(** C1. In a gesture whose nearest marked ancestor [e] has vertical scroll
    and was at offset 0 at touchstart, the guard records the first touch's Y
    and marks the gesture as started from the top. When the browser then
    runs the gesture's touchmove listener on a touchmove whose first touch
    point has a greater Y, the propagation is stopped and the keyboard
    dismisser is invoked, but the default action is not cancelled: the
    listener was registered on the body without [passive: false], so it is
    passive and its call of [preventDefault()] leaves the canceled flag as
    it was. The handler does make the call: run outside a passive listener
    on a cancelable event it sets the flag. A touchmove whose first touch
    point has a Y less than or equal to the recorded one changes neither
    the event nor the state. *)
Theorem pull_down_is_stopped_but_not_cancelled
    (event : TouchEvent) (always : bool) (d : Document)
    (t : node) (k : nat) (e : Element) (first : Touch) (rest : list Touch) :
  target event = Some t →
  nearest_marked d t k e →
  scrollHeight e > clientHeight e →
  scrollTop e = 0 →
  touches event = first :: rest →
  ∃ g d1,
    preventScrollBugsIfNeeded event always d = (Normal g, d1) ∧
    scrollStartedFromTop g = true ∧ startY g = clientY first ∧
    ∀ (move : TouchEvent) (p : Touch) (ps : list Touch) (d2 : Document),
      touches move = p :: ps →
      let r := invoke (moveListener (functionsCreated d) g) move d2 in
      (clientY p > clientY first →
       defaultPrevented r.1 = defaultPrevented move ∧
       propagationStopped r.1 = true ∧
       r.2 = (hideKeyboradIfNeeded d2).2 ∧
       (cancelable move = true → inPassiveListener move = false →
        ∃ move', onTouchMove g move d2
                   = (Normal move', (hideKeyboradIfNeeded d2).2) ∧
                 defaultPrevented move' = true)) ∧
      ((clientY p ≤ clientY first)%Z →
       defaultPrevented r.1 = defaultPrevented move ∧
       propagationStopped r.1 = propagationStopped move ∧
       r.2 = d2).
Proof.
  intros Ht Hn Hv H0 Htouch.
  rewrite (guard_at_marked _ always _ _ _ _ Ht Hn).
  rewrite (bool_decide_eq_true_2 _ Hv), (bool_decide_eq_true_2 _ H0), Htouch.
  eexists _, _. split; [done|]. split; [done|]. split; [done|].
  intros move p ps d2 Hm r. subst r. split.
  - intros Hy.
    assert (∀ m, touches m = p :: ps →
      onTouchMove
        {| startY := clientY first; scrollStartedFromTop := true;
           hasVerticalScroll := true;
           hasHorizontalScroll := bool_decide (scrollWidth e > clientWidth e);
           alwaysPreventPullToRefresh := always |} m d2
      = (Normal (stopPropagation (preventDefault m)),
         (hideKeyboradIfNeeded d2).2)) as Hrun.
    { intros m Hmt. rewrite onTouchMove_run. simpl. rewrite Hmt.
      by rewrite bool_decide_eq_true_2. }
    destruct (invoke_suppressing (functionsCreated d) _ move d2
                (Hrun (set_inPassiveListener true move) Hm))
      as (Hd & Hp & Hs).
    split; [done|]. split; [done|]. split; [done|].
    intros Hc Hpas. eexists. split; [by apply Hrun|].
    by apply preventDefault_cancels.
  - intros Hy. apply invoke_idle.
    rewrite onTouchMove_run. simpl. rewrite Hm.
    by rewrite bool_decide_eq_false_2 by lia.
Qed.
(** [try: body / except Exception as e: handler e]: what is not an
    [Exception] goes on past the handler. *)
Definition try_except {S A} (body : Py S A) (handler : exn → Py S A) : Py S A :=
  λ s, match body s with
       | (Ret a, s') => (Ret a, s')
       | (Raise e, s') =>
           if is_Exception e then handler e s' else (Raise e, s')
       end.

#[global] Instance Py_ret {S} : MRet (Py S) := λ A, py_ret.
#[global] Instance Py_bind {S} : MBind (Py S) := λ A B k m, py_bind m k.

(** [x = m; k], the statement [m] run before its result is named. *)
Notation "'let*' x := m 'in' k" := (py_bind m (λ x, k))
  (at level 10, x name, m at level 100, k at level 200,
   format "'[v' 'let*'  x  :=  m  'in'  '/' k ']'").

(** [for x in xs: acc = body acc x], stopping at the first exception. *)
Fixpoint py_for {S A X} (xs : list X) (body : A → X → Py S A) (acc : A) : Py S A :=
  match xs with
  | [] => py_ret acc
  | x :: xs' => let* acc' := body acc x in py_for xs' body acc'
  end.

(** ** Strings and paths *)

(** [s.endswith(sfx)]: some tail of [s] is [sfx]. *)
Fixpoint ends_with (sfx s : string) : bool :=
  bool_decide (s = sfx) ||
  match s with
  | EmptyString => false
  | String _ s' => ends_with sfx s'
  end.

(** A normalised absolute path is the list of its components. *)
Definition path := list string.

Definition path_str (p : path) : string := "/" +:+ String.concat "/" p.

(** [os.path.dirname], [os.path.basename] and [os.path.join] on components. *)
Definition dirname (p : path) : path := removelast p.
Definition basename (p : path) : string := List.last p EmptyString.
Definition join (p : path) (name : string) : path := p ++ [name].

(** [f"{file_path}{sfx}"]: the suffix lands on the last component. *)
Definition add_suffix (sfx : string) (p : path) : path :=
  join (dirname p) (basename p +:+ sfx).

(** [repr] of a list of strings, as [str(CalledProcessError)] shows the
    command; the text below is the one for a positive exit status. *)
Definition repr_list (l : list string) : string :=
  "[" +:+ String.concat ", " (map (λ s, "'" +:+ s +:+ "'") l) +:+ "]".

Definition str_exn (e : exn) : string :=
  match e with
  | CalledProcessError cmd rc =>
      "Command '" +:+ repr_list cmd +:+ "' returned non-zero exit status "
        +:+ pretty rc +:+ "."
  | OSError msg => msg
  | ShutilError msg => msg
  | JSONDecodeError => "Expecting value: line 1 column 1 (char 0)"
  | AttributeError => "object has no attribute 'get'"
  | TypeError => "unsupported operand type(s) for +"
  | KeyboardInterrupt => EmptyString
  end.

(** ** The filesystem: a tree of directories and regular files *)

#[local] Unset Elimination Schemes.
Inductive node :=
| File (data : list byte)
| Dir (entries : list (string * node)).
#[local] Set Elimination Schemes.

Abbreviation entries := (list (string * node)).

(** Directory entries are kept in listing order; the first entry of a name is
    the one the name resolves to. *)
Fixpoint assoc (n : string) (es : entries) : option node :=
  match es with
  | [] => None
  | (m, c) :: es' => if decide (n = m) then Some c else assoc n es'
  end.

(** Apply [f] to the entry called [n], if there is one. *)
Fixpoint map_entry (n : string) (f : node → node) (es : entries) : entries :=
  match es with
  | [] => []
  | (m, c) :: es' =>
      if decide (n = m) then (m, f c) :: es' else (m, c) :: map_entry n f es'
  end.

(** Bind [n] to [v]: in place when the name exists, as a new last entry
    otherwise. *)
Fixpoint set_entry (n : string) (v : node) (es : entries) : entries :=
  match es with
  | [] => [(n, v)]
  | (m, c) :: es' =>
      if decide (n = m) then (m, v) :: es' else (m, c) :: set_entry n v es'
  end.

(** Unlink the name [n]. *)
Fixpoint del_entry (n : string) (es : entries) : entries :=
  match es with
  | [] => []
  | (m, c) :: es' =>
      if decide (n = m) then del_entry n es' else (m, c) :: del_entry n es'
  end.

Definition is_dir_node (c : node) : bool :=
  match c with Dir _ => true | File _ => false end.

Definition dir_names (es : entries) : list string :=
  map fst (filter (λ e, is_dir_node e.2 = true) es).
Definition file_names (es : entries) : list string :=
  map fst (filter (λ e, is_dir_node e.2 = false) es).

(** Resolve a path from the root. *)
Fixpoint lookup_path (p : path) (t : node) : option node :=
  match p with
  | [] => Some t
  | n :: q =>
      match t with
      | Dir es => match assoc n es with
                  | Some c => lookup_path q c
                  | None => None
                  end
      | File _ => None
      end
  end.

(** Apply [f] to the node at [p]; nothing changes when [p] does not resolve. *)
Fixpoint update (p : path) (f : node → node) (t : node) : node :=
  match p with
  | [] => f t
  | n :: q =>
      match t with
      | Dir es => Dir (map_entry n (update q f) es)
      | File _ => t
      end
  end.

(** Edit the entry list of the directory at [p]. *)
Definition on_entries (g : entries → entries) (c : node) : node :=
  match c with
  | Dir es => Dir (g es)
  | File _ => c
  end.
Definition modify_dir (p : path) (g : entries → entries) (t : node) : node :=
  update p (on_entries g) t.

Definition exists_at (p : path) (t : node) : bool :=
  match lookup_path p t with Some _ => true | None => false end.
Definition isfile_at (p : path) (t : node) : bool :=
  match lookup_path p t with Some (File _) => true | _ => false end.
Definition isdir_at (p : path) (t : node) : bool :=
  match lookup_path p t with Some (Dir _) => true | _ => false end.

(** Every directory lists each name once. *)
Fixpoint wf_node (t : node) : bool :=
  match t with
  | File _ => true
  | Dir es =>
      bool_decide (NoDup (map fst es)) &&
      (fix all (l : entries) : bool :=
         match l with
         | [] => true
         | (_, c) :: l' => wf_node c && all l'
         end) es
  end.

(** Nesting depth, the bound on how far a walk can descend. *)
Fixpoint height (t : node) : nat :=
  match t with
  | File _ => 0
  | Dir es =>
      S ((fix mx (l : entries) : nat :=
            match l with
            | [] => 0
            | (_, c) :: l' => Nat.max (height c) (mx l')
            end) es)
  end.

(** [os.makedirs(p, exist_ok=True)] on the tree: missing components are
    created, and a regular file on the way is an error ([None]). *)
Fixpoint makedirs_node (p : path) (t : node) : option node :=
  match t with
  | File _ => None
  | Dir es =>
      match p with
      | [] => Some t
      | n :: q =>
          match makedirs_node q (default (Dir []) (assoc n es)) with
          | Some c => Some (Dir (set_entry n c es))
          | None => None
          end
      end
  end.

(** [shutil.copytree(src, dst, dirs_exist_ok=True)] once [dst] is a directory
    with entries [des]: every entry of the source directory [s] is copied in
    listing order, a directory by a recursive copy and a file by [copy2]
    (which, when the destination name is a directory, copies into it under the
    same name).  Errors are collected and the copy goes on; the flag tells
    whether any was recorded. *)
Fixpoint copytree_node (s : node) (des : entries) : entries * bool :=
  match s with
  | File _ => (des, false)
  | Dir ses =>
      (fix loop (l : entries) (des : entries) : entries * bool :=
         match l with
         | [] => (des, false)
         | (n, c) :: l' =>
             let '(des1, err1) :=
               match c with
               | File data =>
                   match assoc n des with
                   | Some (Dir sub) =>
                       match assoc n sub with
                       | Some (Dir _) => (des, true)
                       | _ => (set_entry n (Dir (set_entry n (File data) sub)) des, false)
                       end
                   | _ => (set_entry n (File data) des, false)
                   end
               | Dir _ =>
                   match assoc n des with
                   | Some (File _) => (des, true)
                   | Some (Dir des2) =>
                       let '(des2', e) := copytree_node c des2 in
                       (set_entry n (Dir des2') des, e)
                   | None =>
                       let '(des2', e) := copytree_node c [] in
                       (set_entry n (Dir des2') des, e)
                   end
               end in
             let '(des2, err2) := loop l' des1 in
             (des2, err1 || err2)
         end) ses des
  end.

(** ** What the scripts take from outside *)

(** How an external command ends: it ran to an exit status, leaving the
    filesystem in some state; or it could not be started at all; or the wait
    for it was interrupted from the keyboard, the command being killed with
    the filesystem in the state it had reached. *)
Inductive proc_result :=
| Exited (returncode : Z) (fs' : node)
| NotStarted (msg : string)
| Interrupted (fs' : node).

(** An I/O error met while one file is being compressed, beyond those the
    tree itself determines (a missing file, a directory in the way). *)
Inductive io_fault :=
| NoFault
| FailOpen
| FailCreate
| FailWrite (partial : list byte)
| FailRemove.

Record environment := Environment {
  (** [env.get("PROJECT_DIR")], or the directory above the script *)
  project_dir : path;
  (** the effect of running a command in a working directory *)
  run_proc : list string → path → node → proc_result;
  (** the I/O error, if any, that compressing the file at a path meets *)
  fault_at : path → io_fault;
  (** the clock reading gzip stamps into the header of the file at a path *)
  time_at : path → Z;
  (** [gzip] at [compresslevel=9]: modification time, stored name, data *)
  gzip_compress : Z → string → list byte → list byte
}.

(** ** scripts/build_sveltekit.py *)

Module BuildSveltekit.

(** The state the packager acts on: the filesystem, the working directory of
    the process, what was printed, the commands handed to [subprocess.run],
    and the directories [os.chdir] has switched to, both in call order. *)
Record world := World {
  fs : node;
  cwd : path;
  stdout : list string;
  spawned : list (list string);
  chdirs : list path
}.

· · ·

_What you will do_: Among the lines of the data, identify those with the word "working". Copy each of them.

_Response area_:
  (** the effect of running a command in a working directory *)
(** The state the packager acts on: the filesystem, the working directory of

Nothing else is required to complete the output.